Your objective ▸ Set down, please, exactly the lines below that run from the line with "ss_logQ : Z;" to the line with "cc_enabled : list PKESchemeFeature;", both lines included.

Available data ▸
↓

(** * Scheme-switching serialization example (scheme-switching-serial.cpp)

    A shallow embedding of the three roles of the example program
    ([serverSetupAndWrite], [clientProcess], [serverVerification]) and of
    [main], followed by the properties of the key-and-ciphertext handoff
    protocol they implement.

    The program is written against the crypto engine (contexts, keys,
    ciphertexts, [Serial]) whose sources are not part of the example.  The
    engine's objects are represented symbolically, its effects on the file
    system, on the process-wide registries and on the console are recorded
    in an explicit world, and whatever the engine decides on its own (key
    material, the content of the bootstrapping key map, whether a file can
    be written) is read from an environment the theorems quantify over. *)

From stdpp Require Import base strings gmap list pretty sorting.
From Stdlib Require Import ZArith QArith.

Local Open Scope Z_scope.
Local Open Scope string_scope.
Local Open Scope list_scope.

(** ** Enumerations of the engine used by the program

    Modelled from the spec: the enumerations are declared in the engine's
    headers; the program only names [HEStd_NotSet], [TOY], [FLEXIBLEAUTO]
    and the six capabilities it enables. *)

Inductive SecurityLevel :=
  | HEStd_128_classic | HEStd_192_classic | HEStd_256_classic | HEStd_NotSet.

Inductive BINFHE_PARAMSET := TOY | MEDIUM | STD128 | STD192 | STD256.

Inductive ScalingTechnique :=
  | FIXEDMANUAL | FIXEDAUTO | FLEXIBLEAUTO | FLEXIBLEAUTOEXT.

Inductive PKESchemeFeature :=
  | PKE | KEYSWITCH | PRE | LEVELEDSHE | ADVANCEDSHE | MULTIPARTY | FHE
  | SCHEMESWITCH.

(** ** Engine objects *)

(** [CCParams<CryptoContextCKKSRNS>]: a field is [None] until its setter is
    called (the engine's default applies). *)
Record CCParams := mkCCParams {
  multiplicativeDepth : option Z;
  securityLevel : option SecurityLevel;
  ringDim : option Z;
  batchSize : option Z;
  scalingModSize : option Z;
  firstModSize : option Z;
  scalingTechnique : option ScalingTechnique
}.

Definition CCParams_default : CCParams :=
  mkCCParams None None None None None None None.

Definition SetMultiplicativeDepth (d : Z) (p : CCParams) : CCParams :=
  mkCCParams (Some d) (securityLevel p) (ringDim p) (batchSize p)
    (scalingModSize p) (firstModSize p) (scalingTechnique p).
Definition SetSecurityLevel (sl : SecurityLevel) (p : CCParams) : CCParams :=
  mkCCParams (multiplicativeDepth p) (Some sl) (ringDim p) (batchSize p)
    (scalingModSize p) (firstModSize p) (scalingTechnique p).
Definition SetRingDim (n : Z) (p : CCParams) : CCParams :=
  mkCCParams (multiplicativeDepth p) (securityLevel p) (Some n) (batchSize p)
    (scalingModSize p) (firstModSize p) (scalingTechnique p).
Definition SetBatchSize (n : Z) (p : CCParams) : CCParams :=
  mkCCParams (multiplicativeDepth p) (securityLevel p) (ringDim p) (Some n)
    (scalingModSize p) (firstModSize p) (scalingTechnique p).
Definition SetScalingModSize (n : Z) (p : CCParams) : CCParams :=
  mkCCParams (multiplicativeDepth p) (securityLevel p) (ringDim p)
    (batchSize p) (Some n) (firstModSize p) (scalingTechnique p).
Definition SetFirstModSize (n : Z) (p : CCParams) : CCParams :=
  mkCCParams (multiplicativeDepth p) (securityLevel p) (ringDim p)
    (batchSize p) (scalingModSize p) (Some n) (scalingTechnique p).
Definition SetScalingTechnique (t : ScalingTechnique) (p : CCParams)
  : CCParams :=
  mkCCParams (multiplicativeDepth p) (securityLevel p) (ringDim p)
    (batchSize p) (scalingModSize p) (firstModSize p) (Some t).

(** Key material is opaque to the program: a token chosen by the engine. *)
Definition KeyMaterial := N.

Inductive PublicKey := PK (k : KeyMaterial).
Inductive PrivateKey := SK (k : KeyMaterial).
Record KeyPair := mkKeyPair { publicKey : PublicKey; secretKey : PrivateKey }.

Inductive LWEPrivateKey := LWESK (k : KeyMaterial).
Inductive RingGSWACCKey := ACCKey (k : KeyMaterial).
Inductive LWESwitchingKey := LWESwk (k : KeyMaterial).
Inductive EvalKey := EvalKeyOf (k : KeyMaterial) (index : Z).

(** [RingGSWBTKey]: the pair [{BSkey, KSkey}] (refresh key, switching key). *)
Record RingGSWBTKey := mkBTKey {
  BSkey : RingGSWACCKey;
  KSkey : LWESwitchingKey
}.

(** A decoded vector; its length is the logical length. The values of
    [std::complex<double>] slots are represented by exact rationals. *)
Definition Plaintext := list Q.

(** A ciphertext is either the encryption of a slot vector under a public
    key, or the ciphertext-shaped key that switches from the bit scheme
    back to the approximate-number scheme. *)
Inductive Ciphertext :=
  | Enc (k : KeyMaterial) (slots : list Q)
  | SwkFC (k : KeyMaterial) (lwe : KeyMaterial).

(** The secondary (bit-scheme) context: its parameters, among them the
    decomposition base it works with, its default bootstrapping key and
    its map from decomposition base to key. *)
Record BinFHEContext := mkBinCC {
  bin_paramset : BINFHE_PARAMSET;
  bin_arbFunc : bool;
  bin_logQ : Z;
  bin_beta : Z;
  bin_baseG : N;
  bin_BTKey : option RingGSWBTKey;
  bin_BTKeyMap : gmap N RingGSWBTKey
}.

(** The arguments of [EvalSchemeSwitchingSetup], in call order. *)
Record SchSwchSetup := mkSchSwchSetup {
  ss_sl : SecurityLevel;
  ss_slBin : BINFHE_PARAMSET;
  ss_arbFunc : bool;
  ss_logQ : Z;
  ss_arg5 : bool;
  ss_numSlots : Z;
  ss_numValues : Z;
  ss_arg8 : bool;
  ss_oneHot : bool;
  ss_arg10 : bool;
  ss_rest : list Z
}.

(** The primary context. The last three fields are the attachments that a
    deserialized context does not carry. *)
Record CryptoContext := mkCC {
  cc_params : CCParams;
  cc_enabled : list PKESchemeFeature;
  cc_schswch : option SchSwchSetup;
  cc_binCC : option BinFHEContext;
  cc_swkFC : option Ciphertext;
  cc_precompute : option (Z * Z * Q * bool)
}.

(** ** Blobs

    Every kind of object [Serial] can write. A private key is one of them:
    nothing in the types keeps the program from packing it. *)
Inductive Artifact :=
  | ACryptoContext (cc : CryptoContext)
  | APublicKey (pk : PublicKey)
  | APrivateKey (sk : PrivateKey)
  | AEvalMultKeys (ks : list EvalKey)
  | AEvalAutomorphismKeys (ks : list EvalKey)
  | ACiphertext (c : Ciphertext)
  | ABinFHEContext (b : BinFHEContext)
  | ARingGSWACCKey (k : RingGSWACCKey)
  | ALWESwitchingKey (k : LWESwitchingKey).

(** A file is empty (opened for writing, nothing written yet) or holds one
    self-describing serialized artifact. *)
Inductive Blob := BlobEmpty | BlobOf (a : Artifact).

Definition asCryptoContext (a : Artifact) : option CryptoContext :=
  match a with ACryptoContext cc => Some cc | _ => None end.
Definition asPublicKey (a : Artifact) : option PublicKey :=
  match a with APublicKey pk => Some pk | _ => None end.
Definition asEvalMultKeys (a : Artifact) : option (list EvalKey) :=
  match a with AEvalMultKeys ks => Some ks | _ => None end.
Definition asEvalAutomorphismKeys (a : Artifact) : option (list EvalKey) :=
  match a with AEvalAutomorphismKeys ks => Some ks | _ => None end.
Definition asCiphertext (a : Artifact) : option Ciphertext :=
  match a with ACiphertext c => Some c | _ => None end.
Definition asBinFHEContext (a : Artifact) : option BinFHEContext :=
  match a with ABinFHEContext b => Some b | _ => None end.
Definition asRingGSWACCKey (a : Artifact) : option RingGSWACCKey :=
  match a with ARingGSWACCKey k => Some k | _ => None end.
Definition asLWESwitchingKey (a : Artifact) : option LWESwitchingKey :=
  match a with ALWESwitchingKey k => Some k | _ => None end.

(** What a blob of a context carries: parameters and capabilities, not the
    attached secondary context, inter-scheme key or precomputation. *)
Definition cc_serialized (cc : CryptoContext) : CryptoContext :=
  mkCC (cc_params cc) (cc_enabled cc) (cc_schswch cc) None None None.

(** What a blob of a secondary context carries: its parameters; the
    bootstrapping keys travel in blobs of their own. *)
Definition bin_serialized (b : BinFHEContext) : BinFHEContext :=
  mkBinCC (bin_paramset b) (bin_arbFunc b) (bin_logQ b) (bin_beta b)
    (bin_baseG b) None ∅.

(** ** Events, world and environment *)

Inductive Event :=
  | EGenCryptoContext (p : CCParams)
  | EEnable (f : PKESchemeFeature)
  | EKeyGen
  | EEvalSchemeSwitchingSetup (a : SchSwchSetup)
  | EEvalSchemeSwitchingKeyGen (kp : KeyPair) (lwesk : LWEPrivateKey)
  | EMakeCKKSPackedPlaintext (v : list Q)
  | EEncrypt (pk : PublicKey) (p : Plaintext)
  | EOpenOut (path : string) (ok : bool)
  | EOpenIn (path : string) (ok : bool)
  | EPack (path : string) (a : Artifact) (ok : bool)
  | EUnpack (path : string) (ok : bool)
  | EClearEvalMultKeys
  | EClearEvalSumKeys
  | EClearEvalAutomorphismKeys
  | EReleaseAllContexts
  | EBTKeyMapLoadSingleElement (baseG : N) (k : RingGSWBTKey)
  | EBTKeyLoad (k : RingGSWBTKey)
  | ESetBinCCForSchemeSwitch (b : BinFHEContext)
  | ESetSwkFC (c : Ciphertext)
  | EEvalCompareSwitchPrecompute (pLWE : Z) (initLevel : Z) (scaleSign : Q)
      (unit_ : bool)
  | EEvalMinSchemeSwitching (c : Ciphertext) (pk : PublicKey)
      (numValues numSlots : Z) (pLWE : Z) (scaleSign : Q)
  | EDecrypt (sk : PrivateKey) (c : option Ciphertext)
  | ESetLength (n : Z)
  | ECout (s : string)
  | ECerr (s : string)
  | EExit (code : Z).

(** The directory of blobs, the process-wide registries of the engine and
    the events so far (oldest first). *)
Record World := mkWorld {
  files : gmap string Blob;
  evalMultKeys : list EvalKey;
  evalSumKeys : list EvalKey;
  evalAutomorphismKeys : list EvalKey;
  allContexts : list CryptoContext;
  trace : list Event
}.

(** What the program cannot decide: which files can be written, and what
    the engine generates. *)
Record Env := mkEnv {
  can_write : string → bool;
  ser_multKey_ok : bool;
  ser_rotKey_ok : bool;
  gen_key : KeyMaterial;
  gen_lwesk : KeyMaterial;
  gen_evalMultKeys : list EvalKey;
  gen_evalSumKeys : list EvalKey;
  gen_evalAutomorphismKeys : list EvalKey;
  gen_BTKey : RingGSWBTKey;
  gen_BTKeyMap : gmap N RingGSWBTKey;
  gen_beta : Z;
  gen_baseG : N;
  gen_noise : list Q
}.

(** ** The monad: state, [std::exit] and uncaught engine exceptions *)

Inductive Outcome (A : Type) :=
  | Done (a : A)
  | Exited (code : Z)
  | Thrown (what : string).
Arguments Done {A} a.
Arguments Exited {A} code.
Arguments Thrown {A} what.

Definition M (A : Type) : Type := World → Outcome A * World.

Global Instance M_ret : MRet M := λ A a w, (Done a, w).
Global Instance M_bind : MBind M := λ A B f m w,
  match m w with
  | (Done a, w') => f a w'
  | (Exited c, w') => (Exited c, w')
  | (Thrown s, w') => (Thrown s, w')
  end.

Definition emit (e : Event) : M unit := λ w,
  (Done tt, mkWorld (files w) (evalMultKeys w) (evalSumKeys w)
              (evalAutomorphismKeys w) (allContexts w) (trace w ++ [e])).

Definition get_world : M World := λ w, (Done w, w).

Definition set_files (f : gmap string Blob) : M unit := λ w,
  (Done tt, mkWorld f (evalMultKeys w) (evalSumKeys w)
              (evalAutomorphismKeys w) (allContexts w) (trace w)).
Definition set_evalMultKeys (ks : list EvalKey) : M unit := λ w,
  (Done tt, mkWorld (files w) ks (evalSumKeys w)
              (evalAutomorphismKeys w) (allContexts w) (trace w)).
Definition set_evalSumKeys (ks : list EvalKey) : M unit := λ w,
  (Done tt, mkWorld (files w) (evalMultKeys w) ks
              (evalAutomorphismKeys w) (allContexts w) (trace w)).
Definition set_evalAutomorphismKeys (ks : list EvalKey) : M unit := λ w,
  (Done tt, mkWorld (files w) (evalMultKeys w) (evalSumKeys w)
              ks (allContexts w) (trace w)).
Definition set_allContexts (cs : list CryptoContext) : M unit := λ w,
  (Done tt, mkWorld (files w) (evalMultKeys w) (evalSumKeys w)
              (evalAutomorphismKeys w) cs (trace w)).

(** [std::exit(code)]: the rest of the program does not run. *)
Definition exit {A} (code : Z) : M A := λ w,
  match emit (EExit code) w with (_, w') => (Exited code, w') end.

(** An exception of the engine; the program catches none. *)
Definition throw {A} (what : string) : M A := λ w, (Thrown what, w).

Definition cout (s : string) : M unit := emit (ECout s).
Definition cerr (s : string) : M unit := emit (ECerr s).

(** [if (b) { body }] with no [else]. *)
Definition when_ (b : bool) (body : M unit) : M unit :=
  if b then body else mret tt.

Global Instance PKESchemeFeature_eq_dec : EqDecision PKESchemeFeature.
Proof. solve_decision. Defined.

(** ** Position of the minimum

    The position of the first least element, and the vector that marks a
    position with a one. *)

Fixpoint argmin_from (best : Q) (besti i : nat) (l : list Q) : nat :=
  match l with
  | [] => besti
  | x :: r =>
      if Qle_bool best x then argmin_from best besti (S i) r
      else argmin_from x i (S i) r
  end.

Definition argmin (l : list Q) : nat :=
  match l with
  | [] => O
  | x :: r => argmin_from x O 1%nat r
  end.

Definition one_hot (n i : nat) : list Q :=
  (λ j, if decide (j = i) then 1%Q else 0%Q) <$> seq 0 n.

↑

Output ▸
  ss_logQ : Z;
  ss_arg5 : bool;
  ss_numSlots : Z;
  ss_numValues : Z;
  ss_arg8 : bool;
  ss_oneHot : bool;
  ss_arg10 : bool;
  ss_rest : list Z
}.

(** The primary context. The last three fields are the attachments that a
    deserialized context does not carry. *)
Record CryptoContext := mkCC {
  cc_params : CCParams;
  cc_enabled : list PKESchemeFeature;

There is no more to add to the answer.